How we cite our quotes: Citations follow this format: (Volume.Chapter.Section.Page). We used the 50th Anniversary Edition published by Signet Books in 2007.
Quote #4
The sky had deepened to the greenish-blue of the rails, when they saw smokestacks in a distant valley. It was one of Colorado's new towns, the towns that had grown like a radiation from the Wyatt oil fields. She saw the angular lines of modern houses, flat roofs, great sheets of windows. ...a rocket shot out form among the buildings, rose high above the town and broke as a fountain of gold stars against the darkening sky. Men whom she could not see, were seeing the streak of the train on the side of a mountain and were sending a salute, a lonely plume of fire in the dusk, the symbol of celebration or of a call for help. (1.8.7.48)
The rocket acts as an important symbol here for Colorado's precarious position. Like the rocket, Colorado seems like a huge success, but it's on the verge of destruction.
Quote #5
"Why didn't you move?"
"Where to?"
"Anywhere."
"What for?"
Dagny was staring at the two buckets; they were square tins with rope handles; they had been oil cans. (1.9.6.75-79)

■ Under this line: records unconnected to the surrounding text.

(* ===== verification/Model.v ===== *)
(** * The data model: workflows and watch events

    The pages import their types from the [models] package of the UI
    ([ui/src/models], not part of the sources given here): a [Workflow]
    is a Kubernetes object with [metadata] and a [status]; a watch stream
    yields [WatchEvent]s whose [type] is one of the four Kubernetes watch
    event kinds.  Only the fields the modelled code reads are kept; the
    rest of a workflow is carried unchanged by every operation, so it is
    left out.  Decidable equality is derived for each type so that
    [decide] and [simplify_eq] do the case analysis. *)

From S2P Require Import Prelude.

(** [metadata] of a Kubernetes object. *)
Record ObjectMeta := mkObjectMeta {
  name : string;
  namespace : string;
  uid : string;
  resourceVersion : string
}.

(** An entry of [status.nodes].  Rocq record fields share one name
    space, so the fields are prefixed with [node_]. *)
Record NodeStatus := mkNodeStatus {
  node_id : string;
  node_displayName : string;
  node_phase : string
}.

Record WorkflowStatus := mkWorkflowStatus {
  phase : string;
  nodes : gmap string NodeStatus
}.

(** An entry of [spec.arguments.parameters]. *)
Record WfParameter := mkWfParameter {
  param_name : string;
  param_value : option string
}.

(** [spec.arguments]; its [parameters] may be absent. *)
Record WfArguments := mkWfArguments {
  parameters : option (list WfParameter)
}.

Record WorkflowSpec := mkWorkflowSpec {
  arguments : option WfArguments
}.

Record Workflow := mkWorkflow {
  metadata : ObjectMeta;
  spec : WorkflowSpec;
  status : WorkflowStatus
}.

(** The [type] of a Kubernetes watch event. *)
Inductive WatchEventType := ADDED | MODIFIED | DELETED | ERROR.

Record WatchEvent := mkWatchEvent {
  type : WatchEventType;
  object : Workflow
}.

(** The values of [models.NODE_PHASE], the phases offered by the filter
    of the workflow list. *)
Definition NODE_PHASE : list string :=
  ["Pending"; "Running"; "Succeeded"; "Skipped"; "Failed"; "Error"]%string.

#[export] Instance ObjectMeta_eq_dec : EqDecision ObjectMeta.
Proof. solve_decision. Defined.
#[export] Instance NodeStatus_eq_dec : EqDecision NodeStatus.
Proof. solve_decision. Defined.
#[export] Instance WorkflowStatus_eq_dec : EqDecision WorkflowStatus.
Proof. solve_decision. Defined.
#[export] Instance WfParameter_eq_dec : EqDecision WfParameter.
Proof. solve_decision. Defined.
#[export] Instance WfArguments_eq_dec : EqDecision WfArguments.
Proof. solve_decision. Defined.
#[export] Instance WorkflowSpec_eq_dec : EqDecision WorkflowSpec.
Proof. solve_decision. Defined.
#[export] Instance Workflow_eq_dec : EqDecision Workflow.
Proof. solve_decision. Defined.
#[export] Instance WatchEventType_eq_dec : EqDecision WatchEventType.
Proof. solve_decision. Defined.
#[export] Instance WatchEvent_eq_dec : EqDecision WatchEvent.
Proof. solve_decision. Defined.

(** The name and version of a workflow, as the code reads them. *)
Definition wf_name (w : Workflow) : string := name (metadata w).
Definition wf_version (w : Workflow) : string := resourceVersion (metadata w).
(** ** Looking a workflow up by name *)

Definition byName (c : WatchEvent) (item : Workflow) : bool :=
  name (metadata item) === name (metadata (object c)).

Lemma findIndex_name_present (ws : list Workflow) (c : WatchEvent) (i : nat) (w : Workflow) :
  NoDup (names ws) -> ws !! i = Some w -> wf_name w = wf_name (object c) ->
  findIndex ws (byName c) = Z.of_nat i.
Proof.
  intros Hnd Hi Hk.
  apply (findIndex_key_unique wf_name String.eqb String.eqb_eq ws _ i w Hnd Hi Hk).
Qed.

Lemma findIndex_name_absent (ws : list Workflow) (c : WatchEvent) :
  wf_name (object c) ∉ names ws -> findIndex ws (byName c) = (-1)%Z.
Proof.
  intros Hn. destruct (findIndex_viewP (byName c) ws) as [i x Hi Hp _|]; [|done].
  exfalso. apply Hn. apply js_streq_true in Hp.
  apply list_elem_of_fmap. exists x. split; [done |]. by eapply list_elem_of_lookup_2.
Qed.

(** The callback unfolded once the index is known. *)
Lemma onWorkflowChange_at (ws : list Workflow) (c : WatchEvent) (i : nat) (w : Workflow) :
  findIndex ws (byName c) = Z.of_nat i -> ws !! i = Some w ->
  onWorkflowChange ws c =
    if (wf_version (object c) === wf_version w) then mkUpdate ws false
    else if decide (type c = DELETED) then mkUpdate (delete i ws) true
    else mkUpdate (<[i:=object c]> ws) true.
Proof.
  intros Hidx Hi. unfold onWorkflowChange; cbv zeta; fold (byName c). rewrite Hidx, Nat2Z.id, Hi.
  assert ((Z.of_nat i >? -1)%Z = true) as -> by lia. simpl.
  unfold wf_version. destruct (resourceVersion (metadata (object c)) === resourceVersion (metadata w)); [done |].
  unfold arraySet. apply lookup_lt_Some in Hi.
  rewrite splice_one_delete, !Nat2Z.id by lia. by case_decide.
Qed.

Lemma onWorkflowChange_absent (ws : list Workflow) (c : WatchEvent) :
  findIndex ws (byName c) = (-1)%Z ->
  onWorkflowChange ws c =
    if decide (type c = DELETED) then mkUpdate ws true else mkUpdate (object c :: ws) true.
Proof. intros Hidx. unfold onWorkflowChange; cbv zeta; fold (byName c). rewrite Hidx; simpl. by case_decide. Qed.
(* ===== verification/Actions.v ===== *)
(** * The resubmit and delete actions of the detail pages

    [resubmitWorkflowHistory] and [deleteWorkflowHistory] (history page,
    lines 210-242) and [resubmitArchivedWorkflow] and
    [deleteArchivedWorkflow] (archived page, lines 169-201) ask
    [confirm(...)], call the service, and chain
    [.catch(e => notifications.show(...)).then(...)]: the [then] callback
    runs after a failure too, with [undefined].  An action is modelled as
    the list of its effects in order, given the user's answer to
    [confirm] and how the service's promise settles.  A property read on
    [undefined] throws a [TypeError], which rejects the promise that
    [then] returns; nothing handles it, so it ends as an unhandled
    rejection. *)

From S2P Require Import Prelude Model UrlSearchParams Details.
From Stdlib Require Import Ascii.

Variant NotificationType := NotificationSuccess | NotificationError.

Inductive Effect :=
  | Confirm (message : string)                               (* window.confirm *)
  | Resubmit (k : Kind) (namespace uid : string)             (* service.resubmit *)
  | Delete (k : Kind) (namespace uid : string)               (* service.delete *)
  | Notify (content : string) (type : NotificationType)      (* notifications.show *)
  | SetLocation (href : string)                              (* document.location.href = *)
  | UnhandledRejection (error : string).                     (* an exception in a callback *)

#[export] Instance NotificationType_eq_dec : EqDecision NotificationType.
Proof. solve_decision. Defined.
#[export] Instance Effect_eq_dec : EqDecision Effect.
Proof. solve_decision. Defined.

(** How a promise settles: with a value, or with a rejection whose
    string conversion is given. *)
Inductive Settled (A : Type) := Fulfilled (v : A) | Rejected (reason : string).
Arguments Fulfilled {A} v.
Arguments Rejected {A} reason.

(** [p.catch(onRejected).then(onFulfilled)]: after a rejection, the
    catch handler returns [undefined], which the [then] callback
    receives ([None]). *)
Definition catch_then {A} (p : Settled A) (onRejected : string -> list Effect)
    (onFulfilled : option A -> list Effect) : list Effect :=
  match p with
  | Fulfilled v => onFulfilled (Some v)
  | Rejected e => onRejected e ++ onFulfilled None
  end.

(** The page's name for its object, in messages. *)
Definition what (k : Kind) : string :=
  match k with History => "workflow history" | Archived => "archived workflow" end.

(** [resubmitWorkflowHistory()] (history, lines 210-225) and
    [resubmitArchivedWorkflow()] (archived, lines 169-184). *)
Definition resubmit (k : Kind) (r : Route) (confirmed : bool) (result : Settled Workflow)
    : list Effect :=
  Confirm ("Are you sure you want to re-submit this " ++ what k ++ "?") ::
  if negb confirmed then []
  else Resubmit k (namespace_ r) (uid_ r) ::
       catch_then result
         (fun e => [Notify ((match k with
                             | History => "Failed to resubmit workflow history "
                             | Archived => "Failed to resubmit workflow "
                             end) ++ e) NotificationError])
         (fun wf =>
            match wf with
            | Some wf => [SetLocation ("/workflows/" ++ namespace (metadata wf) ++ "/" ++
                                       name (metadata wf))]
            | None => [UnhandledRejection "TypeError: cannot read property 'metadata' of undefined"]
            end).

(** [deleteWorkflowHistory()] (history, lines 227-242) and
    [deleteArchivedWorkflow()] (archived, lines 186-201). *)
Definition delete (k : Kind) (r : Route) (confirmed : bool) (result : Settled unit) : list Effect :=
  Confirm ("Are you sure you want to delete this " ++ what k ++ "?" ++ String "010"%char "There is no undo.") ::
  if negb confirmed then []
  else Delete k (namespace_ r) (uid_ r) ::
       catch_then result
         (fun e => [Notify ("Failed to delete " ++ what k ++ " " ++ e) NotificationError])
         (fun _ => [SetLocation (match k with
                                 | History => "/workflow-history"
                                 | Archived => "/archived-workflows"
                                 end)]).

Definition resubmitArchivedWorkflow := resubmit Archived.
Definition deleteArchivedWorkflow := delete Archived.

(** ** Properties of the actions *)

Definition is_request (e : Effect) : bool :=
  match e with Resubmit _ _ _ | Delete _ _ _ => true | _ => false end.

(** C20: no request reaches the backend unless the user confirmed: every
    resubmit or delete request among the effects of either action implies
    that [confirm] answered true. *)
Theorem actions_need_confirmation (k : Kind) (r : Route) (confirmed : bool)
    (res : Settled Workflow) (dres : Settled unit) (e : Effect) :
  is_request e = true -> e ∈ resubmit k r confirmed res ++ delete k r confirmed dres ->
  confirmed = true.
Proof.
  intros He Hin. destruct confirmed; [done |]. simpl in Hin.
  apply elem_of_cons in Hin as [->|Hin]; [done |].
  apply elem_of_cons in Hin as [->|Hin]; [done | set_solver].
Qed.

(** C21: when the service rejects a resubmit, the page shows the error
    notification and then the [then] callback reads [metadata] of
    [undefined]: the chain ends in an unhandled [TypeError] and the page
    never navigates. *)
Theorem resubmit_failure_unhandled (k : Kind) (r : Route) (e : string) :
  resubmit k r true (Rejected e) =
    [Confirm ("Are you sure you want to re-submit this " ++ what k ++ "?");
     Resubmit k (namespace_ r) (uid_ r);
     Notify ((match k with
              | History => "Failed to resubmit workflow history "
              | Archived => "Failed to resubmit workflow "
              end) ++ e) NotificationError;
     UnhandledRejection "TypeError: cannot read property 'metadata' of undefined"] /\
  forall href, SetLocation href ∉ resubmit k r true (Rejected e).
Proof. split; [done |]. intros href. simpl. set_solver. Qed.

(** C22: when the service rejects a delete, the page shows the error
    notification and then navigates to the list anyway, as after a
    successful delete; the full page load discards the notification. *)
Theorem delete_failure_navigates (k : Kind) (r : Route) (e : string) :
  exists pre, delete k r true (Rejected e) =
    pre ++ [Notify ("Failed to delete " ++ what k ++ " " ++ e) NotificationError;
            SetLocation (match k with History => "/workflow-history" | Archived => "/archived-workflows" end)] /\
  delete k r true (Fulfilled tt) =
    pre ++ [SetLocation (match k with History => "/workflow-history" | Archived => "/archived-workflows" end)].
Proof.
  exists [Confirm ("Are you sure you want to delete this " ++ what k ++ "?" ++
                   String "010"%char "There is no undo."); Delete k (namespace_ r) (uid_ r)].
  split; reflexivity.
Qed.

(** C23: a successful resubmit navigates to the new workflow's page,
    [/workflows/<namespace>/<name>], with no notification. *)
Theorem resubmit_success_navigates (k : Kind) (r : Route) (wf : Workflow) :
  last (resubmit k r true (Fulfilled wf)) =
    Some (SetLocation ("/workflows/" ++ namespace (metadata wf) ++ "/" ++ name (metadata wf))) /\
  forall c t, Notify c t ∉ resubmit k r true (Fulfilled wf).
Proof. split; [done |]. intros c t. simpl. set_solver. Qed.

(** ** The theorems on a concrete page *)

Lemma actions_need_confirmation_witness : true = true.
Proof.
  apply (actions_need_confirmation History DetailsInstances.r0 true (Fulfilled DetailsInstances.wf0)
           (Fulfilled tt) (Resubmit History "argo" "u1")); concrete.
Defined.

The residents of Starnesville are apathetic and defeated. Like the oil cans – stripped of their true purpose– they seem to have gone backwards in time.
Quote #6
"To the glory of mankind, there was, for the first and only time in history, a country of money – and I have no higher, more reverent tribute to pay to America, for this means: a country of reason, justice, freedom, production, achievement....[T]here appeared the real maker of wealth, the greatest worker, the highest type of human being – the self-made man – the American industrialist." (2.2.4.39)
Francisco links up themes of money and America here in his "money speech." Money represents hard work and values to the Objectivists, so it's fitting for money to define America.